According to Harrington Pinto, measuring the ratio of specific chemicals found after comet outgassing can reveal information about the chemical makeup of early solar systems and the physical processing of comets after they form. Comets, which are tiny bodies of ice, rock, and dust in the solar system, outgas when they warm up and begin to emit gases.
In order to verify theories about the genesis and development of the solar system, Harrington Pinto gathered data on the levels of water, carbon dioxide, and carbon monoxide gases from 25 comets for her dissertation.
This made it possible to study approximately twice as much comet carbon monoxide/carbon dioxide data. The measurements were taken from a range of academic works.
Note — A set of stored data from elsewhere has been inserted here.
(** ** The live window *)

(** X3.  A pass redraws the live window at most once, and exactly when the
    clock reading of the refresh check is more than 150 ms (modulo 2^32)
    past the reading stored at the last redraw; it then stores a new
    reading.  The window shows the flow of the pass and the volume left by
    the stop logic (0 in a pass that finalizes a breath), and a summary of
    the same pass precedes it.  While every refresh check reads at most 150
    ms past the stored reading, no pass redraws and the stored reading
    stays. *)
Theorem X3_live_window_refresh :
  forall (F : Type) (ops : FloatOps F) (s : State F),
    (forall i : Tick,
        let s' := fst (loop s i) in
        lives (snd (loop s i)) =
          (if refresh_due s i
           then [Live (tick_flow s i)
                      (if ends_breath s i then of_int 0
                       else currentVol (measure s i))]
           else []) /\
        lastDisplayTime s' =
          (if refresh_due s i then t_shown (clk i) else lastDisplayTime s) /\
        snd (loop s i) = summaries (snd (loop s i)) ++ lives (snd (loop s i))) /\
    (forall ticks : list Tick,
        Forall (fun i => (wrap32 (t_disp (clk i) - lastDisplayTime s) <= 150)%Z)
               ticks ->
        lives (snd (run s ticks)) = [] /\
        lastDisplayTime (fst (run s ticks)) = lastDisplayTime s).
Proof.
  intros F ops s. split.
  - intros i s'. split; [|split].
    + rewrite loop_lives.
      destruct (loop_fields s i) as (_ & _ & _ & _ & -> & _). reflexivity.
    + apply loop_display.
    + rewrite loop_summaries, loop_lives, loop_events. reflexivity.
  - intros ticks. apply run_no_refresh.
Qed.

(** X3 on the first two passes of the run [breath] once the window has been
    drawn at 40 ms: both refresh checks read less than 150 ms later. *)
Lemma X3_witness :
  let s := fst (loop Scenario.power_up
                     (mkTick 500 (mkClock 40 40 40 40 200 40))) in
  lives (snd (run s (firstn 2 Scenario.breath))) = [] /\
  lastDisplayTime (fst (run s (firstn 2 Scenario.breath))) = lastDisplayTime s.
Proof.
  assert (H : Forall (fun i => (wrap32 (t_disp (clk i) - lastDisplayTime
                 (fst (loop Scenario.power_up
                         (mkTick 500 (mkClock 40 40 40 40 200 40))))) <= 150)%Z)
                (firstn 2 Scenario.breath)).
  { repeat constructor; vm_compute; discriminate. }
  exact (proj2 (X3_live_window_refresh B32.ops
                  (fst (loop Scenario.power_up
                          (mkTick 500 (mkClock 40 40 40 40 200 40)))))
               (firstn 2 Scenario.breath) H).
Defined.
(** C2 (amended).  The budget is checked once per millisecond, at the end
    of [recycle]: between frames [len(pointers) + len(unused)] is at most
    15, while inside a frame it can be larger.  When [recycle] finds the
    count above 15 after merging the released pointers it raises the
    planning error, which carries the two lengths and the current ms, and
    planning returns that error: there is no output at all. *)
Theorem pointer_budget done item st m1 result is_keyframe :
  plan E done = Ok st ->
  fold_res (handle E (fst item)) (snd item) (set_now (fst item) (fst st), snd st, false)
  = Ok (m1, result, is_keyframe) ->
  (length (unused (fst st)) + length (pointers (fst st)) <= 15)%nat
  /\ now m1 = fst item
  /\ (forall ups m2, recycle is_keyframe m1 = (ups, Ok m2) ->
        (length (unused m2) + length (pointers m2) <= 15)%nat
        /\ plan E (done ++ [item]) = Ok (m2, add_ups ups result))
  /\ (forall ups nu np t, recycle is_keyframe m1 = (ups, Raise (RuntimeError nu np t)) ->
        t = fst item /\ (15 < nu + np)%nat
        /\ forall rest, plan_and_finish E (done ++ item :: rest)
                        = Raise (RuntimeError nu np (fst item)))
  /\ (NoDup (mark_as_released m1) ->
      exists mf, free_all (pid_of m1 <$> expiring is_keyframe m1) m1 = Ok mf
        /\ let m' := recycled_state is_keyframe m1 mf in
           snd (recycle is_keyframe m1)
           = if decide (15 < length (unused m') + length (pointers m'))%nat
             then Raise (RuntimeError (length (unused m')) (length (pointers m')) (fst item))
             else Ok m').
Proof.
  intros Hplan Hfold.
  pose proof (plan_budget _ _ Hplan) as Hb0.
  assert (Hr : reachable E (fst st)) by (destruct st; by eapply plan_reachable).
  destruct (handle_all_reachable E _ _ _ _ _ _ _ _ (reach_now _ _ (fst item) Hr) Hfold)
    as [Hr1 Hn1].
  pose proof (reachable_inv _ _ Hr1) as Hinv1.
  assert (Hframe : forall _ : unit, plan_frame E st item
            = (m2 ← snd (recycle is_keyframe m1); Ok (m2, add_ups (fst (recycle is_keyframe m1)) result))).
  { intros _. unfold plan_frame. rewrite Hfold. cbn. by destruct (recycle is_keyframe m1). }
  split_and!.
  - exact Hb0.
  - exact Hn1.
  - intros ups m2 Hrec. split.
    + by destruct (recycle_spec _ _ _ _ Hinv1 Hrec) as (mf & _ & _ & _ & _ & ?).
    + unfold plan in *. rewrite fold_res_app, Hplan. cbn. rewrite (Hframe tt), Hrec. done.
  - intros ups nu np t Hrec.
    destruct (recycle_runtime_error _ _ _ _ _ _ Hinv1 Hrec) as [-> Hlt].
    split_and!; [done|exact Hlt|]. intros rest.
    unfold plan_and_finish, plan in *. rewrite fold_res_app, Hplan. cbn.
    rewrite (Hframe tt), Hrec. cbn. by rewrite Hn1.
  - intros Hmarks. destruct (recycle_eq is_keyframe m1 Hinv1 Hmarks) as (mf & Hfree & Heq).
    exists mf. split; [done|]. rewrite Heq. cbn [snd]. cbv zeta. by rewrite Hn1.
Qed.
End Budget.

Lemma pointer_budget_witness :
  plan (env_of pop_smallest) two_taps = Ok two_taps_planned
  /\ fold_res (handle (env_of pop_smallest) 3000) [tap_event 2]
       (set_now 3000 (fst two_taps_planned), snd two_taps_planned, false)
     = Ok (manager_of third_tap_handled, result_of third_tap_handled, true)
  /\ now (manager_of third_tap_handled) = 3000.
Proof.
  assert (H1 : plan (env_of pop_smallest) two_taps = Ok two_taps_planned)
    by (vm_compute; reflexivity).
  assert (H2 : fold_res (handle (env_of pop_smallest) (fst (3000, [tap_event 2])))
                 (snd (3000, [tap_event 2]))
                 (set_now (fst (3000, [tap_event 2])) (fst two_taps_planned),
                  snd two_taps_planned, false)
               = Ok (manager_of third_tap_handled, result_of third_tap_handled, true))
    by (vm_compute; reflexivity).
  split; [exact H1|]. split; [exact H2|].
  exact (proj1 (proj2 (pointer_budget (env_of pop_smallest) two_taps (3000, [tap_event 2])
                         _ _ _ _ H1 H2))).
Defined.

(** C2 as stated fails inside a frame: with fifteen pointers idle in
    [unused], the sixteenth tap brings the count to 16 while it is handled,
    and planning still succeeds, since the recycle at the end of that frame
    sends fourteen of them UP before it counts. *)
Lemma budget_exceeded_inside_frame :
  sorted_items (synthesize (env_of pop_smallest) sixteen_taps_chart) = sixteen_taps
  /\ exists st m1 result out,
      plan (env_of pop_smallest) (take 2 sixteen_taps) = Ok st
      /\ handle (env_of pop_smallest) 3000 (set_now 3000 (fst st), snd st, false)
           (tap_event 15) = Ok (m1, result, true)
      /\ (length (pointers m1) + length (unused m1) = 16)%nat
      /\ solve (env_of pop_smallest) sixteen_taps_chart = Ok out.
Proof.
  split; [vm_compute; reflexivity|].
  eexists _, _, _, _. split_and!; vm_compute; reflexivity.
Qed.

(** * Reuse of idle pointers *)

Section Reuse.
Variable E : Env.

Lemma Qltb_lt (a b : Q) : Qltb a b = true <-> (a < b)%Q.
Proof.
  unfold Qltb. rewrite negb_true_iff, <- not_true_iff_false, Qle_bool_iff.
  split; [apply Qnot_le_lt|apply Qlt_not_le].
Qed.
When measurements were being made simultaneously with multiple telescopes and study teams, she meticulously combined the data and was able to verify that it was all accurate.
"One of the most interesting results is that comets very far from sun with orbits in the Oort cloud that have never, or only rarely, orbited near the sun, were seen to produce more CO2 than CO in their coma, whereas comets that have made many more trips close to the Sun behave the opposite," Harrington Pinto says. "This had never been seen conclusively before."
"Interestingly, the data are consistent with predictions that comets that have been hanging out very far from the sun in the Oort cloud may have been bombarded by cosmic rays on their surface so much that it created a CO-depleted outer layer," Harrington Pinto says. "Then after their first or second trip close to the sun, this processed outer layer is blasted off by the sun revealing a much more pristine comet composition which releases much more CO."
The next stage of the research, according to the researcher, is to examine the initial observations of the centaur that her team took using the James Webb Space Telescope in order to directly quantify the carbon monoxide and carbon dioxide and compare the results with this study.